Virgin Galactic is taking its first space tourists on a rocket ship ride after years of delays, including one passenger who bought his ticket 18 years ago and a mother-daughter duo from the Caribbean.
The rocket-powered plane was carried aloft Thursday morning from Spaceport America in the New Mexico desert. The flight plan called for the plane to be released about an hour later and fire its rocket to reach the edge of space. If all goes well, Richard Branson’s company will begin offering monthly trips to customers on its winged space plane, joining Jeff Bezos’ Blue Origin and Elon Musk’s SpaceX in the space tourism business.
Virgin Galactic passenger Jon Goodwin, who was among the first to buy a ticket in 2005, said he had faith that he would someday make the trip. The 80-year-old British Olympian – he competed in canoeing in 1972 – has Parkinson’s disease and wants to be an inspiration to others.
“I hope it shows them that these obstacles can be the start rather than the end to new adventures,” he said in a statement.
Goodwin has said he paid $200,000 for his ticket. The cost is now $450,000.
He’ll be joined by sweepstakes winner Keisha Schahaff, 46, a health coach from Antigua, and her daughter, Anastatia Mayers, 18, student at Scotland’s University of Aberdeen. Also aboard the plane-launched craft, which glides to a space shuttle-like landing: two pilots and the company’s astronaut trainer.
It will be Virgin Galactic’s seventh trip to space since 2018, the first with a ticket-holder.
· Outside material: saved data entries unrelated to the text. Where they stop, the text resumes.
(** The same for a test in a hypothesis. *)
Ltac bool_case_in H :=
  match type of H with
  | context [Z.ltb ?a ?b] => destruct (Z.ltb_spec a b)
  | context [Z.leb ?a ?b] => destruct (Z.leb_spec a b)
  | context [Z.eqb ?a ?b] => destruct (Z.eqb_spec a b)
  | context [Nat.ltb ?a ?b] => destruct (Nat.ltb_spec a b)
  | context [Nat.leb ?a ?b] => destruct (Nat.leb_spec a b)
  | context [Nat.eqb ?a ?b] => destruct (Nat.eqb_spec a b)
  | context [bool_decide ?P] => destruct (bool_decide_reflect P)
  end; simpl in H.

(** Invert [Ok]-equations of monadic binds in a hypothesis. *)
Ltac inv_ok H :=
  repeat match type of H with
  | _ ≫= _ = Ok _ =>
      let a := fresh "a" in let Ha := fresh "Ha" in
      apply bind_Ok in H; destruct H as (a & Ha & H)
  end.

(** ** Positional numerals

    The value of a digit string, most significant digit first; decimal sizes
    and base-36 table keys are both read this way. *)

Section numerals.
Context (base : Z) (digit : byte -> Z).
Context (base_gt1 : 1 < base).

Definition num_val (l : bytes) : Z := foldl (λ v c, v * base + digit c) 0 l.

Definition digits_ok (l : bytes) : Prop := Forall (λ c, 0 <= digit c < base) l.

Lemma num_val_acc l v :
  foldl (λ v c, v * base + digit c) v l = v * base ^ Z.of_nat (length l) + num_val l.
Proof.
  unfold num_val. revert v. induction l as [|c l IH]; intros v; simpl foldl.
  - simpl. lia.
  - rewrite IH, (IH (0 * base + digit c)). simpl length.
    rewrite Nat2Z.inj_succ, Z.pow_succ_r by lia. lia.
Qed.

Lemma num_val_cons c l :
  num_val (c :: l) = digit c * base ^ Z.of_nat (length l) + num_val l.
Proof. unfold num_val at 1. simpl foldl. rewrite num_val_acc. lia. Qed.

Lemma num_val_snoc l c : num_val (l ++ [c]) = num_val l * base + digit c.
Proof. unfold num_val. by rewrite foldl_app. Qed.

Lemma pow_base_pos n : 0 < base ^ Z.of_nat n.
Proof. apply Z.pow_pos_nonneg; lia. Qed.

Lemma num_val_bound l : digits_ok l -> 0 <= num_val l < base ^ Z.of_nat (length l).
Proof.
  induction 1 as [|c l Hc Hl IH]; [unfold num_val; simpl; lia|].
  rewrite num_val_cons. simpl length.
  rewrite Nat2Z.inj_succ, Z.pow_succ_r by lia.
  pose proof (pow_base_pos (length l)). nia.
Qed.

Lemma num_val_lower c l :
  1 <= digit c -> digits_ok l -> base ^ Z.of_nat (length l) <= num_val (c :: l).
Proof.
  intros Hc Hl. rewrite num_val_cons. pose proof (num_val_bound l Hl).
  pose proof (pow_base_pos (length l)). nia.
Qed.

Context (P : byte -> Prop).
Context (P_ok : forall c, P c -> 0 <= digit c < base).
Context (digit_inj : forall c d, P c -> P d -> digit c = digit d -> c = d).

(** Numerals of the same length are determined by their value. *)
Lemma num_val_inj l1 l2 :
  length l1 = length l2 -> Forall P l1 -> Forall P l2 ->
  num_val l1 = num_val l2 -> l1 = l2.
Proof.
  revert l2. induction l1 as [|c l1 IH]; intros [|d l2]; intros Hlen H1 H2 Hv;
    try done; simpl in Hlen.
  apply Forall_cons_iff in H1 as [Hc H1], H2 as [Hd H2].
  rewrite !num_val_cons in Hv. injection Hlen as Hlen. rewrite Hlen in Hv.
  pose proof (num_val_bound l1 (Forall_impl _ P_ok H1)) as B1.
  pose proof (num_val_bound l2 (Forall_impl _ P_ok H2)) as B2.
  rewrite Hlen in B1. pose proof (P_ok c Hc). pose proof (P_ok d Hd).
  assert (digit c = digit d) as Hcd by nia.
  f_equal; [exact (digit_inj c d Hc Hd Hcd)|].
  apply IH; try done. rewrite Hcd in Hv. lia.
Qed.
End numerals.
(* ===== verification/Types.v ===== *)
(** * Kinds of nodes and revision numbers ([svn_types.h]) *)

From S2P Require Import Prelude.

Inductive svn_node_kind_t := svn_node_none | svn_node_file | svn_node_dir | svn_node_unknown.

#[global] Instance svn_node_kind_eq_dec : EqDecision svn_node_kind_t.
Proof. solve_decision. Defined.

(** [long int]. *)
Abbreviation svn_revnum_t := Z.

Definition SVN_INVALID_REVNUM : svn_revnum_t := -1.

(** The number is not negative: [SVN_IS_VALID_REVNUM]. *)
Definition is_valid_revnum (rev : svn_revnum_t) : bool := 0 <=? rev.
Lemma getsize_of_putsize len v ds rest max :
  0 <= v <= max -> max < two64 -> no_digit_next rest ->
  svn_fs__putsize len v = Some ds ->
  svn_fs__getsize (ds ++ rest) max = Some (v, length ds).
Proof.
  intros Hv Hmax Hrest Hp. apply putsize_Some in Hp as (Hd & Hval & Hlen); [|lia].
  unfold svn_fs__getsize. rewrite getsize_loop_spec by (done || lia). simpl.
  fold (num_val 10 dec_digit ds). fold (dec_val ds). rewrite Hval.
  bool_case; [|lia]. destruct ds; [simpl in Hlen; lia|done].
Qed.

(** The number of digits written is the least possible. *)
Lemma putsize_length len v ds k :
  0 <= v < 10 ^ Z.of_nat k -> (1 <= k)%nat -> svn_fs__putsize len v = Some ds ->
  (length ds <= k)%nat.
Proof.
  intros Hv Hk Hp. pose proof (putsize_spec len v ltac:(lia)) as H. rewrite Hp in H.
  destruct H as (Hd & Hval & Hlen & Hhd). destruct ds as [|c ds]; [simpl; lia|].
  destruct (decide (c = zb 48)) as [->|Hc].
  { rewrite (Hhd eq_refl). done. }
  apply Forall_cons_iff in Hd as [Hc' Hd]. apply is_digit_range in Hc'.
  assert (dec_digit c <> 0).
  { unfold dec_digit. intros E. apply Hc. unfold bsz in E. pose proof (bz_range c).
    rewrite <- (zb_bz c). f_equal. bool_case_in E; lia. }
  pose proof (num_val_lower 10 dec_digit ltac:(lia) c ds ltac:(lia) (all_digits_ok _ Hd))
    as Hlow.
  fold (dec_val (c :: ds)) in Hlow. rewrite Hval in Hlow.
  assert (10 ^ Z.of_nat (length ds) < 10 ^ Z.of_nat k) as Hpow by lia.
  apply Z.pow_lt_mono_r_iff in Hpow; simpl; lia.
Qed.

(** ** Table keys *)

Definition key_digit (c : byte) : Z := if bsz c <=? 57 then bsz c - 48 else bsz c - 87.

(** Keys as base-36 numerals. *)
Definition key_val : bytes -> Z := num_val 36 key_digit.

(** A well-formed key: digits and lower-case letters, no leading zero except
    in ["0"]. *)
Definition valid_key (k : bytes) : Prop :=
  k <> [] /\ Forall (λ c, is_key_char c = true) k /\
  (head k = Some (zb 48) -> k = [zb 48]).

Lemma key_char_range c :
  is_key_char c = true <->
  0 <= key_digit c < 36 /\ (48 <= bsz c <= 57 \/ 97 <= bsz c <= 122).
Proof.
  unfold is_key_char, key_digit. rewrite orb_true_iff, !andb_true_iff, !Z.leb_le.
  bool_case; lia.
Qed.

Lemma bsz_eq c d : bsz c = bsz d -> c = d.
Proof.
  unfold bsz. pose proof (bz_range c). pose proof (bz_range d).
  repeat bool_case; intros; apply bz_inj; lia.
Qed.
Branson, the company’s founder, hopped on board for the first full-size crew ride in 2021. Italian military and government researchers soared in June on the first commercial flight. About 800 people are currently on Virgin Galactic’s waiting list, according tothe company.
Virgin Galactic’s rocket ship launches from the belly of an airplane, not from the ground, and requires two pilots in the cockpit. Once the mothership reaches nearly 50,000 feet (10 miles or 15 kilometers), the space plane is released and fires its rocket motor to make the final push to just over 50 miles (80 kilometers) up. Passengers can unstrap from their seats, float around the cabin for a few minutes and take in the sweeping views of Earth, before the space plane glides back home and lands on a runway.